Bolivian lawmakers, seeking to calm tensions, cancel vote on Morales
By Daniel Ramos
LA PAZ, Nov 19 (Reuters) - Bolivia's congress, controlled by lawmakers loyal to unseated leader Evo Morales, said on Tuesday it would cancel a contentious vote in the legislature that was expected to reject the leftist leader's resignation.
That could help defuse tensions as Morales supporters ramp up protests in the streets of La Paz and elsewhere. Mounting violence in the South American nation has seen around 20 people killed since Morales stepped down under pressure earlier this month.
The vote would be suspended "to create and contribute to an environment conducive to dialogue and peace," the Legislative Assembly said in a statement.
A meeting ahead of the vote, originally planned for 6.30pm (2230 GMT) on Tuesday, had been scheduled to discuss plans for new elections as well as the resignation of Morales, who is currently in Mexico, where he sought asylum.
Morales' Movement for Socialism (MAS) party holds a majority in the congress and could have voted to reject his resignation, potentially creating dueling claims on the country's leadership and raising pressure on caretaker President Jeanine Anez.
Morales has railed at what he has called a right-wing coup against him and hinted he could return to the country from Mexico, though he has pledged repeatedly not to run again in a new election the interim government is seeking to hold.
The long-standing leader resigned on Nov. 10 amid rising pressure over vote-rigging allegations after an international audit by the Organization of American States (OAS) found serious irregularities in the Oct. 20 election.
His supporters have ramped up protests against Anez, calling for her to step down and for Morales to return. Nine coca farmers were killed last week in clashes with security forces at pro-Morales protests.
DESPERATE TO BUY
Bolivians are feeling the pinch of the turmoil, with fuel shortages mounting and grocery stores short of basic goods as supporters of Morales blockade key transport routes.

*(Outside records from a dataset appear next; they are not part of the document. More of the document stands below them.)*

Definition generateMockOfficialUpdates (source : option string) : Adapter json :=
  id1 ← date_now;
  t1 ← date_now;
  id2 ← date_now;
  t2 ← date_now;
  id3 ← date_now;
  t3 ← date_now;
  mret (JArr [
    JObj [
      ("id", JStr ("update_" ++ pretty id1 ++ "_1"));
      ("source", JStr (or_else source "City Emergency Management"));
      ("title", JStr "Evacuation Order Issued");
      ("content", JStr "Residents in affected areas are ordered to evacuate immediately. Emergency shelters are open at the following locations...");
      ("timestamp", JDate t1);
      ("priority", JStr "high");
      ("url", JStr "#") ];
    JObj [
      ("id", JStr ("update_" ++ pretty id2 ++ "_2"));
      ("source", JStr (or_else source "National Weather Service"));
      ("title", JStr "Severe Weather Warning Extended");
      ("content", JStr "The severe weather warning has been extended for the next 6 hours. Heavy rainfall and flooding expected.");
      ("timestamp", JDate (t2 - 1800000));
      ("priority", JStr "high");
      ("url", JStr "#") ];
    JObj [
      ("id", JStr ("update_" ++ pretty id3 ++ "_3"));
      ("source", JStr (or_else source "Red Cross"));
      ("title", JStr "Emergency Response Team Deployed");
      ("content", JStr "Red Cross emergency response teams have been deployed to provide assistance to affected communities.");
      ("timestamp", JDate (t3 - 3600000));
      ("priority", JStr "medium");
      ("url", JStr "#") ] ]).

(** The elements cheerio finds in the response; a body that is no HTML
    page has none. *)
Definition matched (body : http_body) : list element :=
  match body with
  | BodyHtml els => els
  | _ => []
  end.

Definition scrapeOfficialUpdates (source : option string) : Adapter json :=
  let url := sourceUrl source in
  try_catch
    (body ← axios_request;
     updates ← collect source url (matched body) 0;
     if bool_decide (length updates = 0%nat) then
       generateMockOfficialUpdates source
     else
       mret (JArr (take 10 updates)))
    (fun error => generateMockOfficialUpdates source).

(** The upstream world once the pending request has been made. *)
Definition after_request (u : Upstream) : Upstream := (axios_request u).2.

(** The Twitter request fails in transport, or its body is not the
    expected list of tweets. *)
Definition twitter_fails (u : Upstream) : Prop :=
  match http u (calls u) with
  | HttpOk (BodyTweets _) => False
  | _ => True
  end.

(** The page request fails in transport. *)
Definition scrape_fails (u : Upstream) : Prop :=
  match http u (calls u) with
  | HttpErr _ => True
  | HttpOk _ => False
  end.

(** The property names of an official update, in order. *)
Definition update_keys : list string :=
  [ "id"; "source"; "title"; "content"; "timestamp"; "priority"; "url" ].

End SocialMedia.

(** ** Geocoding adapter (routes/geocode.js) *)

Module Geocode.

(** The two quote characters, double (code 34) and single. *)
Definition is_quote (a : ascii) : bool :=
  Ascii.eqb a (ascii_of_nat 34) || Ascii.eqb a "'"%char.

Definition is_space (a : ascii) : bool :=
  Ascii.eqb a " "%char || Ascii.eqb a "009"%char || Ascii.eqb a "010"%char
  || Ascii.eqb a "013"%char.

Fixpoint drop_while (p : ascii -> bool) (s : string) : string :=
  match s with
  | String a rest => if p a then drop_while p rest else s
  | EmptyString => EmptyString
  end.

(** [s.trim()], for the ASCII white space. *)
Definition trim (s : string) : string :=
  String.rev (drop_while is_space (String.rev (drop_while is_space s))).

Definition drop_first (p : ascii -> bool) (s : string) : string :=
  match s with
  | String a rest => if p a then rest else s
  | EmptyString => EmptyString
  end.

(** The [replace] of [extractLocationWithGemini]: one quote character
    is removed at the start and one at the end, when present. *)
Definition strip_quotes (s : string) : string :=
  String.rev (drop_first is_quote (String.rev (drop_first is_quote s))).

Definition extractLocationWithGemini (text apiKey : string) : Adapter string :=
  try_catch
    (body ← axios_request;
     match body with
     | BodyGemini answer => mret (strip_quotes (trim answer))
     | _ => throw (TypeError "Cannot read properties of undefined (reading '0')")
     end)
    (fun error => throw (Error "Failed to extract location with Gemini API")).

Record coordinates : Type := MkCoordinates { lat : Q; lon : Q; confidence : Q }.

(** [x || 0.8] on numbers. *)
Definition or_default (x : Q) : Q := if Qeq_bool x 0 then 8 # 10 else x.

Definition geocodeWithMapbox (locationName token : string) : Adapter coordinates :=
  try_catch
    (body ← axios_request;
     match body with
     | BodyMapbox (f :: _) =>
         mret (MkCoordinates (center_lat f) (center_lon f) (or_default (relevance f)))
     | _ => throw (Error ("No coordinates found for location: " ++ locationName))
     end)
    (fun error => throw (Error "Failed to geocode with Mapbox API")).

(** The mock result, returned when a key is not configured. *)
Definition mock_result : json :=
  JObj [ ("location_name", JStr "Mock Location (API keys not configured)");
         ("lat", JNum (407589 # 10000));
         ("lon", JNum (- 739851 # 10000));
         ("confidence", JNum (5 # 10)) ].

Definition performGeocoding (text : string) : Adapter json :=
  geminiApiKey ← getenv "GEMINI_API_KEY";
  mapboxToken ← getenv "MAPBOX_TOKEN";
  if negb (truthy geminiApiKey) || negb (truthy mapboxToken) then
    mret mock_result
  else
    try_catch
      (locationName ← extractLocationWithGemini text (default "" geminiApiKey);
       c ← geocodeWithMapbox locationName (default "" mapboxToken);
       mret (JObj [ ("location_name", JStr locationName);
                    ("lat", JNum (lat c));
                    ("lon", JNum (lon c));
                    ("confidence", JNum (or_default (confidence c))) ]))
      (fun error => throw (Error ("Geocoding failed: " ++ emessage error))).

(** Both keys are configured. *)
Definition configured (u : Upstream) : Prop :=
  truthy (env u !! "GEMINI_API_KEY") = true
  /\ truthy (env u !! "MAPBOX_TOKEN") = true.

(** The request to Gemini fails in transport or in parsing. *)
Definition gemini_fails (u : Upstream) : Prop :=
  match http u (calls u) with
  | HttpOk (BodyGemini _) => False
  | _ => True
  end.

(** The request to Gemini succeeds and the one to Mapbox, which follows
    it, fails or finds no feature. *)
Definition mapbox_fails (u : Upstream) : Prop :=
  match http u (calls u), http u (S (calls u)) with
  | HttpOk (BodyGemini _), HttpOk (BodyMapbox (_ :: _)) => False
  | HttpOk (BodyGemini _), _ => True
  | _, _ => False
  end.

End Geocode.

(** ** The resources router (routes/resources.js) *)

Module Resources.

Inductive method : Type := GET | HEAD | POST | PUT | DELETE.

(** A segment of a route path: literal text or a named parameter. *)
Inductive segment : Type :=
  | Lit (s : string)
  | Param (name : string).

Inductive handler : Type :=
  | CreateResource      (* POST   /       *)
  | ListResources       (* GET    /       *)
  | GetResource         (* GET    /:id    *)
  | UpdateResource      (* PUT    /:id    *)
  | DeleteResource      (* DELETE /:id    *)
  | NearbyResources     (* GET    /nearby *)
  | ResourceTypes       (* GET    /types  *)
  | BulkCreate.         (* POST   /bulk   *)

Record route : Type := MkRoute {
  route_method : method; route_path : list segment; route_handler : handler }.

In the highland capital La Paz, roads have grown quiet as people preserve gasoline, with long queues for food staples. People lined up with gas canisters next to the blockaded Senkata fuel plant in nearby El Alto on Tuesday.
Images showed some fuel trucks apparently passing the blockade with a strong military and police presence.
"Unfortunately this has been going on for three to four weeks, so people are desperate to buy everything they find," said Ema Lopez, 81, a retiree in La Paz.
Daniel Castro, a 63-year-old worker in the city, blamed Morales for what he called "food terrorism."
"This is chaos and you're seeing this chaos in (La Paz's) Plaza Villarroel with more than 5,000 people just there to get a chicken," he said.
The country's hydrocarbons minister, Victor Hugo Zamora, said on Tuesday he was looking to unlock fuel deliveries for La Paz and called on the pro-Morales movements to join talks and allow economic activity to resume.